• 05Jun
    The Silence of the Girls

    The Silence of the Girls by Pat Barker

    My rating: 5 of 5 stars


    “Silence becomes a woman…” Pat Barker writes a powerful novel. She depicts, sometimes graphically, the horrors of war, the wrongs, abuses and death inflicted on men, by other men, all in the name of the powerful, the rich – those who benefit from patriarchal violence and control. And she describes with empathy how raising boys to become heroes by inflicting harm, by committing atrocities to others, damages irretrievably their humanity. The voice of women is central to this novel – how women are mere chattels to be won and lost in battles, how rape and violence is inflicted on them without heed to their humanity – they are mere objects to be fought over – symbols of victory and easily discarded.
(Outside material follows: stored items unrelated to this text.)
(** * Polygons manager: the interactive capture, sync and rendering core

    A shallow embedding of the React component [App] (state, handlers and the
    remote calls of the sync controller), of its view [AppView] (which
    controls are rendered and which are disabled) and of [drawCanvas] (the
    canvas calls of one redraw), followed by the properties of the
    specification that were checked against them.

    Conventions.
    - A JavaScript [number] is an IEEE 754 binary64 value: [float].
    - A JavaScript string is a sequence of UTF-16 code units: [list N].
    - A handler is a function of the render snapshot it closes over and of
      the answers of the outside world (the outcome of [fetch], the answer of
      [window.confirm], the geometry of the canvas).  It yields the ordered
      list of effects it performs and either a value or the exception that
      rejects its promise.  State setters are effects; [run] applies them. *)

From Stdlib Require Import List Bool Arith NArith ZArith Lia Ascii.
From Stdlib Require String DecimalString.
From Stdlib Require Import Floats Uint63.
Import String.StringSyntax.
Delimit Scope string_scope with string.
Import ListNotations.

Set Implicit Arguments.

(* ================================================================= *)
(** ** Numbers and strings *)

Definition number := float.
Bind Scope float_scope with number.

(** [array.length] used as a number. *)
Definition numberOfLength (n : nat) : number :=
  PrimFloat.of_uint63 (Uint63.of_Z (Z.of_nat n)).

(** A string is its sequence of UTF-16 code units. *)
Definition jsstring := list N.

Module JsString.

Definition t := jsstring.

Definition ofAscii (s : String.string) : t :=
  List.map N_of_ascii (String.list_ascii_of_string s).

Definition eqb (a b : t) : bool :=
  if list_eq_dec N.eq_dec a b then true else false.

Definition isEmpty (s : t) : bool :=
  match s with [] => true | _ :: _ => false end.

(** ECMAScript WhiteSpace and LineTerminator code points, the characters
    [String.prototype.trim] strips. *)
Definition isWhiteSpace (c : N) : bool :=
  (N.eqb c 0x0009 || N.eqb c 0x000A || N.eqb c 0x000B || N.eqb c 0x000C
   || N.eqb c 0x000D || N.eqb c 0x0020 || N.eqb c 0x00A0 || N.eqb c 0x1680
   || (N.leb 0x2000 c && N.leb c 0x200A)
   || N.eqb c 0x2028 || N.eqb c 0x2029 || N.eqb c 0x202F || N.eqb c 0x205F
   || N.eqb c 0x3000 || N.eqb c 0xFEFF)%N.

Fixpoint trimStart (s : t) : t :=
  match s with
  | [] => []
  | c :: r => if isWhiteSpace c then trimStart r else s
  end.

Definition trimEnd (s : t) : t := rev (trimStart (rev s)).

Definition trim (s : t) : t := trimEnd (trimStart s).

(** Template-literal rendering of a non-negative integer. *)
Definition ofNat (n : nat) : t :=
  ofAscii (DecimalString.NilZero.string_of_uint (Nat.to_uint n)).

End JsString.

(** String literals of the source. *)
Definition js (s : String.string) : jsstring := JsString.ofAscii s.
Arguments js s%_string.

(* ================================================================= *)
(** ** Data model *)

(** A point is a [number[]]; the handlers build two-element ones. *)
Definition Point := list number.

(** [p[k]] where the result is used as a number: reading past the end gives
    [undefined], which every use below converts to NaN. *)
Definition coord (p : Point) (k : nat) : number := nth k p PrimFloat.nan.

(** [type Polygon = { id: number; name: string; points: number[][] }].  The
    code guards every use of [points] ([polygon.points && ...],
    [polygon.points?.length]), so a server entry may lack it: [None]. *)
Record Polygon := mkPolygon {
  id : Z;
  name : jsstring;
  points : option (list Point)
}.

(** Parsed JSON values, as [response.json()] resolves to. *)
#[warnings="-register-all"]
Inductive Json :=
| JNull
| JBool (b : bool)
| JNumber (n : number)
| JString (s : jsstring)
| JArray (items : list Json)
| JObject (fields : list (jsstring * Json)).

(** [res?.error]: [None] is [undefined].  Only an object can own the
    property; of duplicate keys [JSON.parse] keeps the last. *)
Definition optionalProperty (res : Json) (key : jsstring) : option Json :=
  match res with
  | JObject fields =>
      match find (fun kv => JsString.eqb (fst kv) key) (rev fields) with
      | Some kv => Some (snd kv)
      | None => None
      end
  | _ => None
  end.

(** [v === 'literal']. *)
Definition strictEqualsString (v : option Json) (literal : jsstring) : bool :=
  match v with
  | Some (JString s) => JsString.eqb s literal
  | _ => false
  end.

(** A thrown value, with [String(error)] as the notifications print it. *)
Record Exn := mkExn { exnName : jsstring; exnMessage : jsstring }.

Definition exnToString (e : Exn) : jsstring :=
  if JsString.isEmpty (exnName e) then exnMessage e
  else if JsString.isEmpty (exnMessage e) then exnName e
  else exnName e ++ js ": " ++ exnMessage e.

(* ================================================================= *)
(** ** Component state *)

(** The seven [useState] cells of [App]. *)
Record State := mkState {
  polygons : list Polygon;
  currentPolygon : list Point;
  isDrawing : bool;
  newPolygonName : jsstring;
  showSaveButton : bool;
  showNameDialog : bool;
  loading : bool
}.

Definition initialState : State :=
  {| polygons := []; currentPolygon := []; isDrawing := false;
     newPolygonName := []; showSaveButton := false;
     showNameDialog := false; loading := false |}.

(** Requests to the polygon store, relative to [POLYGONS_API_BASE]:
    [GET /polygons], [POST /polygons] with body [{name, points}] and
    [DELETE /polygons/{id}]. *)
Inductive HttpRequest :=
| GetPolygons
| PostPolygon (name : jsstring) (points : list Point)
| DeletePolygon (id : Z).

(** Everything a handler does besides computing. *)
Inductive Action :=
| SetPolygons (ps : list Polygon)
| SetCurrentPolygon (pts : list Point)
| AppendCurrentPolygon (pt : Point)   (* [setCurrentPolygon(prev => [...prev, pt])] *)
| SetIsDrawing (b : bool)
| SetNewPolygonName (s : jsstring)
| SetShowSaveButton (b : bool)
| SetShowNameDialog (b : bool)
| SetLoading (b : bool)
| Delay (ms : N)
| Fetch (req : HttpRequest)
| WindowConfirm (message : jsstring)
| ToastSuccess (message : jsstring)
| ToastError (message : jsstring)
| ConsoleError (message : jsstring) (error : Exn).

Definition apply (a : Action) (st : State) : State :=
  match a with
  | SetPolygons ps =>
      mkState ps (currentPolygon st) (isDrawing st) (newPolygonName st)
              (showSaveButton st) (showNameDialog st) (loading st)
  | SetCurrentPolygon pts =>
      mkState (polygons st) pts (isDrawing st) (newPolygonName st)
              (showSaveButton st) (showNameDialog st) (loading st)
  | AppendCurrentPolygon pt =>
      mkState (polygons st) (currentPolygon st ++ [pt]) (isDrawing st)
              (newPolygonName st) (showSaveButton st) (showNameDialog st)
              (loading st)
  | SetIsDrawing b =>
      mkState (polygons st) (currentPolygon st) b (newPolygonName st)
              (showSaveButton st) (showNameDialog st) (loading st)
  | SetNewPolygonName s =>
      mkState (polygons st) (currentPolygon st) (isDrawing st) s
              (showSaveButton st) (showNameDialog st) (loading st)
  | SetShowSaveButton b =>
      mkState (polygons st) (currentPolygon st) (isDrawing st)
              (newPolygonName st) b (showNameDialog st) (loading st)
  | SetShowNameDialog b =>
      mkState (polygons st) (currentPolygon st) (isDrawing st)
              (newPolygonName st) (showSaveButton st) b (loading st)
  | SetLoading b =>
      mkState (polygons st) (currentPolygon st) (isDrawing st)
              (newPolygonName st) (showSaveButton st) (showNameDialog st) b
  | Delay _ | Fetch _ | WindowConfirm _
  | ToastSuccess _ | ToastError _ | ConsoleError _ _ => st
  end.

(** The state after the effects have been committed in order. *)
Definition run (acts : list Action) (st : State) : State :=
  fold_left (fun s a => apply a s) acts st.

(** The remote calls among the effects, in order. *)
Fixpoint requests (acts : list Action) : list HttpRequest :=
  match acts with
  | [] => []
  | Fetch r :: rest => r :: requests rest
  | _ :: rest => requests rest
  end.

(* ================================================================= *)
(** ** Asynchronous computations *)

(** An [async] function run to completion: its effects, and the value its
    promise resolves to or the exception it rejects with. *)
Definition Async (A : Type) : Type := (list Action * (Exn + A))%type.

Definition actions {A} (m : Async A) : list Action := fst m.
Definition outcome {A} (m : Async A) : Exn + A := snd m.

Definition ret {A} (a : A) : Async A := ([], inr a).
Definition throw {A} (e : Exn) : Async A := ([], inl e).
Definition emit (a : Action) : Async unit := ([a], inr tt).

(** [await m] followed by the rest of the function. *)
Definition bind {A B} (m : Async A) (k : A -> Async B) : Async B :=
  match snd m with
  | inl e => (fst m, inl e)
  | inr a => (fst m ++ fst (k a), snd (k a))
  end.

(** [try { m } catch (error) { handler error }]. *)
Definition tryCatch {A} (m : Async A) (handler : Exn -> Async A) : Async A :=
  match snd m with
  | inl e => (fst m ++ fst (handler e), snd (handler e))
  | inr _ => m
  end.

Declare Scope async_scope.
Delimit Scope async_scope with async.
Notation "x <- m ;; k" := (bind m (fun x => k))
  (at level 61, m at next level, right associativity) : async_scope.
Notation "m ;; k" := (bind m (fun _ => k))
  (at level 61, right associativity) : async_scope.
Open Scope async_scope.

(** What the network answers.  [fetch] rejects on a transport failure and
    otherwise resolves to a response, whose [json()] itself rejects when the
    body is not JSON. *)
Record Response (B : Type) := mkResponse {
  ok : bool;
  body : Exn + B
}.

Definition FetchOutcome (B : Type) : Type := (Exn + Response B)%type.

Definition fetch {B} (req : HttpRequest) (answer : FetchOutcome B)
  : Async (Response B) :=
  (emit (Fetch req) ;;
   match answer with
   | inl e => throw e
   | inr response => ret response
   end).

Definition responseJson {B} (response : Response B) : Async B :=
  match body response with
  | inl e => throw e
  | inr v => ret v
  end.

(** Modelled from the spec: [delay] of [App.utils], which is not among the
    sources; section 9 calls it an artificial delay before the call.  It
    waits and resolves. *)
Definition delay (ms : N) : Async unit := emit (Delay ms).

(* ================================================================= *)
(** ** Sync controller *)

(** [fetchPolygons]: its promise resolves to the response, or to [null]
    ([None]) when anything inside the [try] threw. *)
Definition fetchPolygons (get : FetchOutcome (list Polygon))
  : Async (option (Response (list Polygon))) :=
  tryCatch
    (emit (SetLoading true) ;;
     delay 5000 ;;
     response <- fetch GetPolygons get ;;
     (if ok response
      then data <- responseJson response ;;
           emit (SetPolygons data)
      else emit (ToastError (js "Failed to fetch polygons"))) ;;
     emit (SetLoading false) ;;
     ret (Some response))
    (fun error =>
     emit (ConsoleError (js "Error fetching polygons:") error) ;;
     emit (ToastError (js "Failed to fetch polygons: " ++ exnToString error)) ;;
     emit (SetLoading false) ;;
     ret None).

(** [createPolygon].  The [try] block ends in [return response.json()]: it
    hands back the promise of the parsed body without awaiting it, so the
    block completes normally with that promise and a rejection of it is not
    seen by the [catch].  The block therefore yields a computation, which the
    caller's [await] runs. *)
Definition createPolygon (name : jsstring) (points : list Point)
    (post : FetchOutcome Json) (get : FetchOutcome (list Polygon))
  : Async Json :=
  returned <-
    tryCatch
      (emit (SetLoading true) ;;
       delay 5000 ;;
       response <- fetch (PostPolygon name points) post ;;
       (if ok response
        then emit (ToastSuccess (js "Polygon created successfully!")) ;;
             _ <- fetchPolygons get ;;
             ret tt
        else emit (ToastError (js "Error creating polygon"))) ;;
       emit (SetLoading false) ;;
       ret (responseJson response))
      (fun error =>
       emit (ConsoleError (js "Error creating polygon:") error) ;;
       emit (ToastError (js "Error creating polygon: " ++ exnToString error)) ;;
       emit (SetLoading false) ;;
       ret (ret JNull)) ;;
  returned.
This particular war is Troy and reminds us that throughout history women have been the silent victims of war – from Troy through to our present day wars – the world wars, Vietnam, Yugoslavia – it goes on – and such atrocities against women as a result of patriarchal violence is rarely acknowledged or remembered. Women are the forgotten, silent victims.
    “What will they make of us, the people of those unimaginably distant times? One thing I do know: they won’t want the brutal reality of conquest and slavery. They won’t want to be told about the massacre of men and boys, the enslavement of women and girls. They won’t want to know we were living in a rape camp. No they’ll go for something softer. A love story, perhaps? I just hope they manage to work out who the lovers were.”